After going through a bunch of options for dealing with the situation, Balkin lands on the fiduciary concept. “Generally speaking, a fiduciary is one who has special obligations of loyalty and trustworthiness toward another person,” he writes. “The fiduciary must take care to act in the interests of the other person, who is sometimes called the principal, the beneficiary, or the client. The client puts their trust or confidence in the fiduciary, and the fiduciary has a duty not to betray that trust or confidence.”
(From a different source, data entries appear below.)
(** The root configuration is a dict, or still [None] (the class
    attribute before [__init__]). [load_config], [_init_default_config]
    and [update_and_save] only ever leave a dict there. *)
Definition root_is_mapping (self : t) : Prop :=
  _config self = ONone
  \/ exists r, _config self = ORef r /\ is_Some (objects self !! r).

(** *** The other accessors *)

(** [get_ui_config]: the keys are put behind "ui"; a dotted key is then no
    longer alone and is not split. *)
Definition get_ui_config (self : t) (keys : list pystr) (default : pyobj)
  : pyobj :=
  get_config self (py "ui" :: keys) default.

Definition set_ui_config (self : t) (value : pyobj) (keys : list pystr)
  : bool * t :=
  set_config self value (py "ui" :: keys).


Definition get_plugin_config (self : t) (plugin_id : pystr) : pyobj :=
  let plugin_config :=
    get_config self [py "plugins"; py "plugins"; plugin_id] ONone in
  if truth_value (objects self) plugin_config then plugin_config
  else get_config self [py "plugins"; plugin_id] ONone.

(** [self.get_config(..., default={})]: the default is a new dict. *)
Definition get_config_or_new (self : t) (keys : list pystr) : pyobj * t :=
  let '(r, h) := new_dict (objects self) in
  let self := {| objects := h; _config := _config self |} in
  (get_config self keys (ORef r), self).


Definition get_default_model (self : t) : pyobj :=
  let default_model := get_config self [py "asr"; py "default_model"] ONone in
  if truth_value (objects self) default_model then default_model
  else
    let default_model :=
      get_config self [py "transcription"; py "default_model"] ONone in
    if truth_value (objects self) default_model then default_model
    else OStr (py "vosk_small").

Definition get_all_config (self : t) : pyobj * t :=
  match deref (objects self) (_config self) with
  | Some _ => (_config self, self)
  | None =>
      let '(r, h) := new_dict (objects self) in
      (ORef r, {| objects := h; _config := _config self |})
  end.

Definition get_all_models (self : t) : pyobj * t :=
  let '(models, self) := get_config_or_new self [py "models"; py "asr"] in
  if truth_value (objects self) models then (models, self)
  else
    let '(models, self) := get_config_or_new self [py "asr"; py "models"] in
    if truth_value (objects self) models then (models, self)
    else get_config_or_new self [py "asr"].

Definition get_all_plugins (self : t) : pyobj * t :=
  let '(plugins, self) := get_config_or_new self [py "plugins"; py "plugins"] in
  if truth_value (objects self) plugins then (plugins, self)
  else get_config_or_new self [py "plugins"].

(** [sub in s] for two strings *)
Fixpoint contains (s sub : pystr) : bool :=
  startswith s sub
  || match s with
     | [] => false
     | _ :: s' => contains s' sub
     end.

(** [validate_config(config)] for the dict [config]. The method has no
    [try]: on an "asr" entry that is not a dict the membership test or the
    [.get] raises. *)
Definition validate_config (h : heap) (config : gmap pystr pyobj) : res bool :=
  if bool_decide (config = ∅) then Ok false
  else if negb (bool_decide (is_Some (config !! py "app"))) then Ok false
  else
    match config !! py "asr" with
    | None => Ok false
    | Some (ORef r) =>
        match h !! r with
        | Some asr =>
            match asr !! py "models" with
            | None => Ok false
            | Some models => Ok (truth_value h models)
            end
        | None => Raise TypeError
        end
    | Some (OStr s) =>
        if negb (contains s (py "models")) then Ok false
        else Raise AttributeError          (* str has no .get *)
    | Some _ => Raise TypeError            (* 'models' not in <scalar> *)
    end.

(** *** Saving *)

(** A [str] the UTF-8 codec can write: it holds no surrogate code point. *)
Definition encodable (s : pystr) : bool :=
  forallb (fun c => negb ((55296 <=? c)%N && (c <=? 57343)%N)) s.

(** How deep [json.dump] follows dicts within dicts before the
    interpreter stops it. *)
Class JsonLib := { max_depth : nat }.

(** What [json.dump] writes for a dict: the tree of values under it.
    There is none when a key or a string cannot be encoded, or when the
    dicts are nested deeper than the interpreter allows, as they are when
    a dict contains itself: [json.dump] then raises, having written a
    part of the text. *)
Fixpoint dict_to_json (fuel : nat) (h : heap) (d : gmap pystr pyobj)
  : option pyval :=
  match fuel with
  | O => None
  | S fuel' =>
      let item (v : pyobj) : option pyval :=
        match v with
        | ONone => Some VNone
        | OBool b => Some (VBool b)
        | OInt n => Some (VInt n)
        | OStr s => if encodable s then Some (VStr s) else None
        | ORef r =>
            match h !! r with
            | Some d' => dict_to_json fuel' h d'
            | None => None
            end
        end in
      let items := item <$> d in
      if bool_decide (map_Forall (fun k o => encodable k = true /\ is_Some o) items)
      then Some (VDict (omap id items))
      else None
  end.

(** The content of a file: JSON text, known by the value it denotes, or
    the part of a text that a failed [json.dump] has left. *)
Inductive content : Type :=
| Json (v : pyval)
| Garbled.

(** The files on disk, by path, and the paths that cannot be opened for
    writing. *)
Record disk := {
  json_files : gmap pystr content;
  read_only : gset pystr
}.

(** The path attributes [__init__] sets (the tests redirect them). *)
Record paths := {
  _config_path : pystr;
  _plugins_path : pystr;
  _ui_config_path : pystr;
  _translation_config_path : pystr
}.

Definition default_paths `{OsPath} : paths := {|
  _config_path := join (py "config") (py "config.json");
  _plugins_path := join (py "config") (py "plugins.json");
  _ui_config_path := join (py "config") (py "ui_config.json");
  _translation_config_path := join (py "config") (py "translation_config.json")
|}.

(** [os.path.join('config', 'models.json')], written out in [save_config] *)
Definition models_path `{OsPath} : pystr := join (py "config") (py "models.json").

(** The disk once [c] is the content of the file at [path]. *)
Definition put_file (path : pystr) (c : content) (dk : disk) : disk :=
  {| json_files := <[path := c]> (json_files dk); read_only := read_only dk |}.

(** What a [json.dump] that wrote [text], or failed, leaves in the file. *)
Definition dumped (text : option pyval) : content :=
  match text with
  | Some v => Json v
  | None => Garbled
  end.

(** [with open(path, 'w') as f: json.dump(config, f)], where [text] is
    what [json.dump] writes for [config]. The file is emptied as soon as
    it is open. *)
Definition write_json (path : pystr) (text : option pyval) (dk : disk)
  : bool * disk :=
  if bool_decide (path ∈ read_only dk) then (false, dk)
  else match text with
       | Some v => (true, put_file path (Json v) dk)
       | None => (false, put_file path Garbled dk)
       end.

(** The writes of one [save_config], in order, up to the first that fails. *)
Fixpoint write_all (writes : list (pystr * option pyval)) (dk : disk)
  : bool * disk :=
  match writes with
  | [] => (true, dk)
  | (path, text) :: writes' =>
      match write_json path text dk with
      | (true, dk') => write_all writes' dk'
      | (false, dk') => (false, dk')
      end
  end.

(** [k not in ['plugins', 'ui', 'translation']] *)
Definition in_main (k : pystr) : bool :=
  negb (bool_decide (k ∈ [py "plugins"; py "ui"; py "translation"])).

(** The dict [main_config] that [save_config] builds for the main file. *)
Definition main_part (d : gmap pystr pyobj) : gmap pystr pyobj :=
  filter (fun kv => in_main kv.1 = true) d.

(** [self._config.get(key, {})], replaced by [{}] when it is not a dict *)
Definition section_dict (h : heap) (root : gmap pystr pyobj) (key : pystr)
  : gmap pystr pyobj :=
  match root !! key with
  | Some v => match deref h v with Some d => d | None => ∅ end
  | None => ∅
  end.

(** [section is None or section == name] *)
Definition wants (section : option pystr) (name : pystr) : bool :=
  match section with
  | None => true
  | Some s => bool_decide (s = name)
  end.

(** The root as [save_config] and [update_and_save] see it after
    [if self._config is None: self._config = {}]. *)
Definition ensure_root (self : t) : t :=
  match _config self with
  | ONone =>
      let '(r, h) := new_dict (objects self) in
      {| objects := h; _config := ORef r |}
  | _ => self
  end.

Definition save_config `{OsPath} `{JsonLib} (ps : paths) (self : t)
    (section : option pystr) (dk : disk) : bool * t * disk :=
  let self := ensure_root self in
  let h := objects self in
  match deref h (_config self) with
  | Some d =>
      let dump := dict_to_json max_depth h in
      let writes :=
        (if wants section (py "main")
         then [(_config_path ps, dump (main_part d))] else [])
        ++ (if wants section (py "plugins")
            then [(_plugins_path ps, dump (section_dict h d (py "plugins")))]
            else [])
        ++ (if wants section (py "ui")
            then [(_ui_config_path ps, dump (section_dict h d (py "ui")))]
            else [])
        ++ (if wants section (py "translation")
            then [(_translation_config_path ps,
                   dump (section_dict h d (py "translation")))]
            else [])
        ++ (if wants section (py "models")
            then [(models_path, dump (section_dict h d (py "models")))]
            else []) in
      let '(ok, dk') := write_all writes dk in
      (ok, self, dk')
  | None =>
      (* the first step that is wanted raises on [self._config.items()] or
         [self._config.get]; with no step wanted nothing is touched *)
      (negb (wants section (py "main") || wants section (py "plugins")
             || wants section (py "ui") || wants section (py "translation")
             || wants section (py "models")),
       self, dk)
  end.

Definition update_window_config `{OsPath} `{JsonLib} (ps : paths) (self : t)
    (config : pyobj) (dk : disk) : bool * t * disk :=
  let '(ok, self') := set_config self config [py "window"] in
  if ok then save_config ps self' (Some (py "main")) dk
  else (false, self', dk).

Definition update_and_save `{OsPath} `{JsonLib} (ps : paths) (self : t)
    (section : pystr) (config : pyobj) (dk : disk) : bool * t * disk :=
  let self := ensure_root self in
  match _config self with
  | ORef r =>
      match objects self !! r with
      | Some d =>
          (* self._config[section] = config *)
          save_config ps
            {| objects := <[r := <[section := config]> d]> (objects self);
               _config := ORef r |}
            (Some section) dk
      | None => (false, self, dk)
      end
  | _ => (false, self, dk)       (* item assignment raises *)
  end.

Definition register_model `{OsPath} `{JsonLib} (ps : paths) (self : t)
    (model_id : pystr) (model_config : pyobj) (dk : disk) : bool * t * disk :=
  let '(ok, self') :=
    set_config self model_config [py "asr"; py "models"; model_id] in
  if negb ok then (false, self', dk)
  else save_config ps self' (Some (py "main")) dk.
In a more recent blog post Balkin argues that Facebook has effectively confirmed the idea with his response to Cambridge Analytica when Zuckerberg said, “We have a responsibility to protect your data, and if we can’t then we don’t deserve to serve you. I’ve been working to understand exactly what happened and how to make sure this doesn’t happen again.”
But how would it all work? Well, Zittrain and Balkin tackled that too. In a 2016 Atlantic article, they present a theoretical framework for application in a similar way to the Digital Millennium Copyright Act (DMCA) which, while it has its flaws, is a solution that seems to generally work for the various parties involved. Here’s their proposal for a Digital Millennium Privacy Act (DMPA):
The DMPA would provide a predictable level of federal immunity for those companies willing to subscribe to the duties of an information fiduciary and accept a corresponding process to disclose and redress privacy and security violations. As with the DMCA, those companies unwilling to take the leap would be left no worse off than they are today—subject to the tender mercies of state and local governments. But those who accept the deal would gain the consistency and calculability of a single set of nationwide rules. Even without the public giving up on any hard-fought privacy rights recognized by a single state, a company could find that becoming an information fiduciary could be far less burdensome than having to respond to multiple and conflicting state and local obligations.
This feels like a real idea that has value for all parties involved and a legitimate framework for implementation. I don’t know that it will ever come to pass, but I’m excited to continue paying attention to the conversations around it.